[Start of section]

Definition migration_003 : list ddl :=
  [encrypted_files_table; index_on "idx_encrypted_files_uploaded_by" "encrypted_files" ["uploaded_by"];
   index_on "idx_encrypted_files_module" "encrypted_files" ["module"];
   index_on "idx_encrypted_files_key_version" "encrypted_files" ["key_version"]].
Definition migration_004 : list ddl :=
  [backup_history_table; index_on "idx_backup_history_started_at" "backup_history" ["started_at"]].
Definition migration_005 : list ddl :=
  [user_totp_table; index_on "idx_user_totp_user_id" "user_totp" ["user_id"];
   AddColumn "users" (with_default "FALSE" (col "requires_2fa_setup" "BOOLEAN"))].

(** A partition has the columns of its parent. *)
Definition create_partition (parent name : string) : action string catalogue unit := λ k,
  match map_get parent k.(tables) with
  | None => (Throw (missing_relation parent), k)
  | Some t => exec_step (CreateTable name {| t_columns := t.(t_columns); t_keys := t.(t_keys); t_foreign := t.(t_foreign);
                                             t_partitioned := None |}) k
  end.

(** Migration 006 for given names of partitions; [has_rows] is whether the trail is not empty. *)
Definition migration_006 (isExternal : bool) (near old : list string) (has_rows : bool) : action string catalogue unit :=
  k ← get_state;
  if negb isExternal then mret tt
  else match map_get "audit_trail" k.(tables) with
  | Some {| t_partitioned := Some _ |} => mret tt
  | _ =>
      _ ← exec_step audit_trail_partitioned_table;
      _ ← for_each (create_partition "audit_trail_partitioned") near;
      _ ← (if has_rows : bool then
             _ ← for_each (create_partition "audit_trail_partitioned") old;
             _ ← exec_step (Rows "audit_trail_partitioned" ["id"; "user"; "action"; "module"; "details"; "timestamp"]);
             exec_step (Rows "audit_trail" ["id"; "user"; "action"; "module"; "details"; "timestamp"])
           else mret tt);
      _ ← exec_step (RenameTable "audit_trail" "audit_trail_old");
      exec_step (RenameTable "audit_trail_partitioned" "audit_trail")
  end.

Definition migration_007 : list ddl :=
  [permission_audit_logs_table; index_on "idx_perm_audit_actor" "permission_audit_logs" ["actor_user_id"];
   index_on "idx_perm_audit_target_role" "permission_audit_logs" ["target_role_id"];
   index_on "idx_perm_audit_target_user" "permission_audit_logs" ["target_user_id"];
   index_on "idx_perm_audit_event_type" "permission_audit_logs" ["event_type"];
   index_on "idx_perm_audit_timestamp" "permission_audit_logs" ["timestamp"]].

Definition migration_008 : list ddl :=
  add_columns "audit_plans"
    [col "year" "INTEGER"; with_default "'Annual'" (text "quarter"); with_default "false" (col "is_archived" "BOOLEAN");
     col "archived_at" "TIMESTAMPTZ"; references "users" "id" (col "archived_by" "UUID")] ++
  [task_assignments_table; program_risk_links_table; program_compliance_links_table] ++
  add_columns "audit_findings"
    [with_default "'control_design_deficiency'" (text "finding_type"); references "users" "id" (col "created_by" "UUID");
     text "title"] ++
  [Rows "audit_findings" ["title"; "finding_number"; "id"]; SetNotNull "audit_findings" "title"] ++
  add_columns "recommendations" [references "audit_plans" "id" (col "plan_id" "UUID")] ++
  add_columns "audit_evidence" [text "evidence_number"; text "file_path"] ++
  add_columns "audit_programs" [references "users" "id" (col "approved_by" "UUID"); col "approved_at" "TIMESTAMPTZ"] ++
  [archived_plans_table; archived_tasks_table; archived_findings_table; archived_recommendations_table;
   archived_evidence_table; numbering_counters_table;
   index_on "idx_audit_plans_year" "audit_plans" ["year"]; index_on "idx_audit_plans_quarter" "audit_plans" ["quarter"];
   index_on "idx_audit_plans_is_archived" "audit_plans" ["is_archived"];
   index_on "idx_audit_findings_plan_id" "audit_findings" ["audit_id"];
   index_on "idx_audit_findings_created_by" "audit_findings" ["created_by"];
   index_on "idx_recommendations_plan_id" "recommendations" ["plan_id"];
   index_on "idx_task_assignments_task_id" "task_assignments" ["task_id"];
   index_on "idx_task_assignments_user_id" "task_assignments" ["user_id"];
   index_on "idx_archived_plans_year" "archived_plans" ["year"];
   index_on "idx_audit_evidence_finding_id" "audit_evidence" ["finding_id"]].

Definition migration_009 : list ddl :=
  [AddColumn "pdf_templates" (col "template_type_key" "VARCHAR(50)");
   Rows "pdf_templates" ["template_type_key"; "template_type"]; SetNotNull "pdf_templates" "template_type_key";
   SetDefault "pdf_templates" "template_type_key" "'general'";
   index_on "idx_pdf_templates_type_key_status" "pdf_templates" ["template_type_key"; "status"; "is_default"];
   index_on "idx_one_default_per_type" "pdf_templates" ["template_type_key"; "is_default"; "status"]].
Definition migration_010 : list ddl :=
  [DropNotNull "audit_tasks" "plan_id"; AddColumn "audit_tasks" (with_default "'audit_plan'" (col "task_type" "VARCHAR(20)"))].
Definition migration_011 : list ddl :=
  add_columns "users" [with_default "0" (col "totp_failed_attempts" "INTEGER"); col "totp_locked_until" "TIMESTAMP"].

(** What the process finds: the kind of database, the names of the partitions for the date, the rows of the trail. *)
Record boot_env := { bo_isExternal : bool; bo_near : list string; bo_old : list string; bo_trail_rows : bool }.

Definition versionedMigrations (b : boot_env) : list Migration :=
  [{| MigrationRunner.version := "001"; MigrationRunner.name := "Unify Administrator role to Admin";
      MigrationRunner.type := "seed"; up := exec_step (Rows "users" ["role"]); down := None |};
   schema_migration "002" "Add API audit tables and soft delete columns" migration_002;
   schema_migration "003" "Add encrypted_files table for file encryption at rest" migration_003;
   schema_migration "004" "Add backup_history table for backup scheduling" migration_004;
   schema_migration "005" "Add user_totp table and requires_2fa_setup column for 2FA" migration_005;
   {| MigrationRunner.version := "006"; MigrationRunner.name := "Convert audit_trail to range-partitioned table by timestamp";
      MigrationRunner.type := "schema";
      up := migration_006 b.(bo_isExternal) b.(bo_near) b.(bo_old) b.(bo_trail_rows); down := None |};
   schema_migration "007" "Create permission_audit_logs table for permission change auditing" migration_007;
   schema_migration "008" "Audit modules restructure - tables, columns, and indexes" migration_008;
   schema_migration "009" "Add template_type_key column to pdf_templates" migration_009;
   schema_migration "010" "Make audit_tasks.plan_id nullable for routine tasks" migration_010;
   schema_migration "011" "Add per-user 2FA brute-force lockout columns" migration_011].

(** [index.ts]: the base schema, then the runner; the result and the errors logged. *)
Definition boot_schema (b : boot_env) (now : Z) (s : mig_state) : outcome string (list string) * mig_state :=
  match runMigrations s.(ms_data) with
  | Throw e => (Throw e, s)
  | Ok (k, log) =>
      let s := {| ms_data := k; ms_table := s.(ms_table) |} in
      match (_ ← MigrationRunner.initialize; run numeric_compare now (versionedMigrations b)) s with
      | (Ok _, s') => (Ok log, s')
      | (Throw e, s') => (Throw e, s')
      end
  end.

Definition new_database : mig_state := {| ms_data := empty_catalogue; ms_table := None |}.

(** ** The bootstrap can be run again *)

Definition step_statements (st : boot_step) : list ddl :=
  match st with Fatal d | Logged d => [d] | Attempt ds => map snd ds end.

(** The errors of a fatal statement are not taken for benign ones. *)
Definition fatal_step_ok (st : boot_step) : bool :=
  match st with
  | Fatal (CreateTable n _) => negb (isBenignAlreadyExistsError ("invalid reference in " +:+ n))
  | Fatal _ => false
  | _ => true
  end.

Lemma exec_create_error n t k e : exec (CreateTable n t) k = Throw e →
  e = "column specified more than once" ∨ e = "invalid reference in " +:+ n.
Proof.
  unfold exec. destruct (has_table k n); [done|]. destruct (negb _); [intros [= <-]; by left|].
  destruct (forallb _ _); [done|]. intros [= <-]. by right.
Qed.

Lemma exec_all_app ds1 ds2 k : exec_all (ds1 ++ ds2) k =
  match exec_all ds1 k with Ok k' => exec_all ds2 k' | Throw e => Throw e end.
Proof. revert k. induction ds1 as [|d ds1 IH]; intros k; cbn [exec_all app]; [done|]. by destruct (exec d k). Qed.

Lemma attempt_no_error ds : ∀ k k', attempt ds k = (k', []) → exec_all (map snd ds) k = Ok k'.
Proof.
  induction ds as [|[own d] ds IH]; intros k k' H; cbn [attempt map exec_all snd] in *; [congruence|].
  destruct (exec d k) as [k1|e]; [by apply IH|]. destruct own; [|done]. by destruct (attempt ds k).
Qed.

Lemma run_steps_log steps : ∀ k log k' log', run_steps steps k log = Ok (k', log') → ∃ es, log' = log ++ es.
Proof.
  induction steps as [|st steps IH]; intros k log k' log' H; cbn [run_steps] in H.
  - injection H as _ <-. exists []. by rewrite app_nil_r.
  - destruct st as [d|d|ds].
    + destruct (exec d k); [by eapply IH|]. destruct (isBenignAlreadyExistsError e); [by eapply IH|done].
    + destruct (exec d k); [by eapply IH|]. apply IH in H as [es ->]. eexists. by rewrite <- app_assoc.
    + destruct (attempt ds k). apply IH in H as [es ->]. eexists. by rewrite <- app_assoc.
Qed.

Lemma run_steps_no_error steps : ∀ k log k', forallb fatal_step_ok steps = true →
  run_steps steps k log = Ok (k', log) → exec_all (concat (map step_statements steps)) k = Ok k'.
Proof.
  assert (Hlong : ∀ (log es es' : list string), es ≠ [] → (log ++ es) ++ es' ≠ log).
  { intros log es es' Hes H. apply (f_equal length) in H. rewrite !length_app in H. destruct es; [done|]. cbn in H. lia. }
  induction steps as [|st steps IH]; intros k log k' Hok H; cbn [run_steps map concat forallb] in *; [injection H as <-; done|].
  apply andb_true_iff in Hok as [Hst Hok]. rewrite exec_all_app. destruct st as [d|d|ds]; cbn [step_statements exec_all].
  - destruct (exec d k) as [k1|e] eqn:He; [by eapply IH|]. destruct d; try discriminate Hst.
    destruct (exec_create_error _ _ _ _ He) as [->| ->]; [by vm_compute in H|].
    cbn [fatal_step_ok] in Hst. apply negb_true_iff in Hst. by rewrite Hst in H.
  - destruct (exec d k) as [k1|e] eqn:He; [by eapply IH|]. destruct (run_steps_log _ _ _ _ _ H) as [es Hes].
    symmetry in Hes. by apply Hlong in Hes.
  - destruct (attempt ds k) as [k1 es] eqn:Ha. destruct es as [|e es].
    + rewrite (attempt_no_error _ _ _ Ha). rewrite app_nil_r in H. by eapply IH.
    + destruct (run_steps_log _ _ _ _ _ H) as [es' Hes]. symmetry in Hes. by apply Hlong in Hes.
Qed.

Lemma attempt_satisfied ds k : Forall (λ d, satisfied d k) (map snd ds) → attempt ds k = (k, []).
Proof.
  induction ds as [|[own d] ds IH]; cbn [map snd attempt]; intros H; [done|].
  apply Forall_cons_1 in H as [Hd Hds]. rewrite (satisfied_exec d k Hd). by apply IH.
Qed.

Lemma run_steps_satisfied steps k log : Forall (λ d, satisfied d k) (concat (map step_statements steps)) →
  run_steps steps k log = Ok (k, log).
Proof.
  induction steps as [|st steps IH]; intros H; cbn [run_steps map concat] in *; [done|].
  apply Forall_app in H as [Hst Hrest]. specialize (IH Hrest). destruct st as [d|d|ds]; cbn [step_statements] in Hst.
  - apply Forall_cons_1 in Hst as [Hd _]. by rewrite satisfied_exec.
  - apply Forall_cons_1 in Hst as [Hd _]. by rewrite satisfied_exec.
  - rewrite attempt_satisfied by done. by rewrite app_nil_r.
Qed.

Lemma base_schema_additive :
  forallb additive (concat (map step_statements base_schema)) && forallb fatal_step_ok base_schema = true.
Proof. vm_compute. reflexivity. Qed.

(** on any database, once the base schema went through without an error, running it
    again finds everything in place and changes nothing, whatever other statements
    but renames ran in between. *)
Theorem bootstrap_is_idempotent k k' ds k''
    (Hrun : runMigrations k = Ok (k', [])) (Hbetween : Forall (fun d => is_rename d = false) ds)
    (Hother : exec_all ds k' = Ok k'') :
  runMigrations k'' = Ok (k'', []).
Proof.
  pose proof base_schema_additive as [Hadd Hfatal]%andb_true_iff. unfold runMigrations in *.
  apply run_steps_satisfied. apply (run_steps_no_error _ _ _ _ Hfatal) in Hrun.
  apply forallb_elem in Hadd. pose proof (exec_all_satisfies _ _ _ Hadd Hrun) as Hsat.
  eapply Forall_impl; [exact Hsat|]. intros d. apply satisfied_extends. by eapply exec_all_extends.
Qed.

[End of section]

Scan the records above for the word "again". Copy each line that has it.

(** ** The bootstrap can be run again *)
    again finds everything in place and changes nothing, whatever other statements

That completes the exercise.